(Stored data entries)
*** Begin section ***

(** A withdrawal, the wait for it, and a frame of the kernel half. *)
Lemma inv_withdraw s i p :
  space_inv s → lasting s → processors s !! i = Some p →
  (∃ v, pc p = Removed v) ∨ (∃ v g, pc p = Published v g) → goes s (withdraw i p s).
Proof.
  intros I Hl Hi [(v & Hpc)|(v & g & Hpc)]; unfold withdraw; rewrite Hpc; pose proof (inv_proc _ I i p Hi) as O;
    assert (Hk : kept p = true) by (unfold kept; by rewrite Hpc).
  - unfold publish. rewrite wrap_next by apply Hl. eapply (inv_publish s _ i p (Published v (generation s + 1))); try done.
    intros A Hcov Hok. unfold pc_ok in Hok. rewrite Hpc in Hok. destruct Hok as [Hg Hc].
    split; [by apply Hcov|by eapply clean_adv].
  - set (mask := N.lor _ _). set (s0 := s <| withdrawals ::= cons (mkWithdrawal v g mask) |>).
    assert (Hok : pc_ok s i p) by apply O. unfold pc_ok in Hok. rewrite Hpc in Hok. destruct Hok as [Hcov Hc].
    eapply (inv_goes s _ i p (p <| pc := Recorded v |>)); try done; try (by left).
    + exact (on_processors i _ s0 p Hi).
    + by apply around_self.
    + cbn. intros [H|[H|H]]; [apply O; auto|done..].
    + intros w [->|Hw]%elem_of_cons; [right|by left]. intros A. cbn. split; [by eapply covered_adv|].
      (* who is not in the mask holds nothing *)
      eapply targets_adv; [done|by eapply covered_gone|]. intros j Hj. subst mask.
      destruct (decide (j = i)) as [->|Hne]; [done|]. intros q Hq Hkq. pose proof (inv_proc _ I j q Hq) as Oq.
      rewrite N.lor_spec in Hj. apply orb_false_iff in Hj as [Hj _].
      rewrite andnot_other in Hj by done.
      destruct (loaded q) eqn:Hlq; [|rewrite (ok_cached _ _ _ Oq Hlq); apply not_elem_of_nil].
      pose proof (ok_live _ _ _ Oq (or_introl Hlq)). congruence.
    + intros A _. split; [eauto|]. eapply clean_adv; [done|by eapply covered_gone|done].
Qed.

Lemma seen_reached p : seen p <= reached p.
Proof. unfold reached. destruct (refresh p); lia. Qed.

Lemma inv_scanned s i p v ack :
  space_inv s → processors s !! i = Some p → kept p = true → gone s v →
  (ack_timed_out ack = false → ∀ j, clean s v j) → goes s (goto i (Acked v ack) s).
Proof.
  intros I Hi Hk Hg Hc. apply (inv_goto s i p); try done; try (by intros []).
  intros A _. split; [by apply (adv_gone _ _ A)|]. intros Ht j. eauto.
Qed.

Lemma inv_wait s i p :
  space_inv s → processors s !! i = Some p →
  (∃ v g mask, pc p = Waiting v g mask) ∨ (∃ v g mask spins cpu out, pc p = Scanning v g mask spins cpu out) →
  goes s (wait_for_mask i p s).
Proof.
  intros I Hi Hcase. pose proof (inv_proc _ I i p Hi) as O. assert (Hok : pc_ok s i p) by apply O.
  unfold wait_for_mask, pc_ok in *.
  destruct Hcase as [(v & g & mask & Hpc)|(v & g & mask & spins & cpu & out & Hpc)]; rewrite Hpc in *;
    assert (Hk : kept p = true) by (unfold kept; by rewrite Hpc).
  - apply (inv_goto s i p); try done; try (by intros []). intros A _. destruct Hok as [Hcov Ht].
    split; [eauto|]. split; [eauto|]. intros _ j Hj. lia.
  - destruct Hok as (Hcov & Ht & Hscan). case_decide as Hcpu.
    + apply (inv_goto s i p); try done; try (by intros []). intros A _. split; [eauto|]. split; [eauto|].
      intros [Hout Hb]%orb_false_iff j Hj. eapply clean_adv; [done|eauto|].
      destruct (decide (j = cpu)) as [->|]; [|apply Hscan; [done|lia]].
      destruct (N.testbit mask cpu) eqn:Hbit; [|by apply Ht]. intros q Hq Hkq Hin. rewrite Hq in Hb. cbn in Hb.
      apply bool_decide_eq_false in Hb. destruct Hcov as (_ & _ & Hcov).
      pose proof (Hcov cpu q Hq Hkq Hin). pose proof (seen_reached q). lia.
    + destruct out; cbn.
      * case_decide; [by apply (inv_scanned s i p); eauto|]. apply (inv_goto s i p); try done; try (by intros []).
        intros A _. split; [eauto|]. split; [eauto|]. intros _ j Hj. lia.
      * apply (inv_scanned s i p); eauto. intros _ j. destruct (decide (j < MAX_CPUS)); [apply Hscan; [done|lia]|].
        intros q Hq. apply table_lookup_lt in Hq. rewrite (inv_size _ I) in Hq. lia.
Qed.

Lemma inv_shootdown_space s i p :
  space_inv s → lasting s → processors s !! i = Some p → refresh p = Settled →
  (∃ v, pc p = Recorded v) ∨ (∃ v g, pc p = Shot v g) ∨ (∃ v g on, pc p = Counted v g on) →
  goes s (shootdown_space i p s).
Proof.
  intros I Hl Hi Hr Hcase. pose proof (inv_proc _ I i p Hi) as O. assert (Hok : pc_ok s i p) by apply O.
  unfold shootdown_space, pc_ok in *.
  destruct Hcase as [(v & Hpc)|[(v & g & Hpc)|(v & g & on & Hpc)]]; rewrite Hpc in *;
    assert (Hk : kept p = true) by (unfold kept; by rewrite Hpc).
  - unfold publish. rewrite wrap_next by apply Hl. destruct Hok as [Hg Hc].
    eapply (inv_publish s _ i p (Shot v (generation s + 1))); try done.
    intros A Hcov _. split; [by apply Hcov|by eapply clean_adv].
  - destruct Hok as [Hcov Hc]. apply (inv_goto s i p); try done; try (by intros []). intros A _.
    split; [eauto|]. split; [eauto|]. intros j q Hq Hkq. destruct (adv_proc _ _ A j q Hq) as (q0 & Hq0 & P).
    apply (inv_proc _ I j q0 Hq0). by apply P.
  - destruct Hok as (Hcov & Hc & Hon). set (live' := N.land _ _).
    (* who is not in the set holds nothing *)
    assert (Hlive : targets s v live').
    { intros j Hj q Hq Hkq. pose proof (inv_proc _ I j q Hq) as Oq. subst live'.
      rewrite N.land_spec, (Hon j q Hq Hkq), andb_true_r in Hj.
      destruct (loaded q) eqn:Hlq; [|rewrite (ok_cached _ _ _ Oq Hlq); apply not_elem_of_nil].
      pose proof (ok_live _ _ _ Oq (or_introl Hlq)). congruence. }
    case_decide as Hothers.
    + apply (inv_scanned s i p); eauto. intros _ j. destruct (decide (j = i)) as [->|Hne]; [done|].
      apply Hlive. apply (f_equal (λ x, N.testbit x j)) in Hothers.
      by rewrite andnot_other, N.bits_0 in Hothers.
    + apply (inv_starts s i p); try done. intros A _. split; eauto.
Qed.
Lemma inv_shootdown s i p :
  space_inv s → lasting s → processors s !! i = Some p → refresh p = Settled →
  (∃ v, pc p = Recorded v) ∨ (∃ v g, pc p = Announced v g) → goes s (shootdown i p s).
Proof.
  intros I Hl Hi Hr Hcase. pose proof (inv_proc _ I i p Hi) as O. assert (Hok : pc_ok s i p) by apply O.
  unfold shootdown, pc_ok in *.
  destruct Hcase as [(v & Hpc)|(v & g & Hpc)]; rewrite Hpc in *;
    assert (Hk : kept p = true) by (unfold kept; by rewrite Hpc).
  - unfold publish. rewrite wrap_next by apply Hl. destruct Hok as [Hg Hc].
    eapply (inv_publish s _ i p (Announced v (generation s + 1))); try done. intros A Hcov _. by apply Hcov.
  - apply (inv_starts s i p); try done. intros A _. split; [eauto|]. eapply targets_adv; [done|eauto|].
    intros j Hj q Hq Hkq. pose proof (ok_online _ _ _ (inv_proc _ I j q Hq) Hkq). congruence.
Qed.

*** End section ***

→ **EXERCISE**: Copy out, exactly and alone, the lines of the entries above between the ones holding "destruct Hcase as [(v & g" and "- destruct Hok as (Hcov & Ht", inclusive.

→ **ANSWER BOX**:
  destruct Hcase as [(v & g & mask & Hpc)|(v & g & mask & spins & cpu & out & Hpc)]; rewrite Hpc in *;
    assert (Hk : kept p = true) by (unfold kept; by rewrite Hpc).
  - apply (inv_goto s i p); try done; try (by intros []). intros A _. destruct Hok as [Hcov Ht].
    split; [eauto|]. split; [eauto|]. intros _ j Hj. lia.
  - destruct Hok as (Hcov & Ht & Hscan). case_decide as Hcpu.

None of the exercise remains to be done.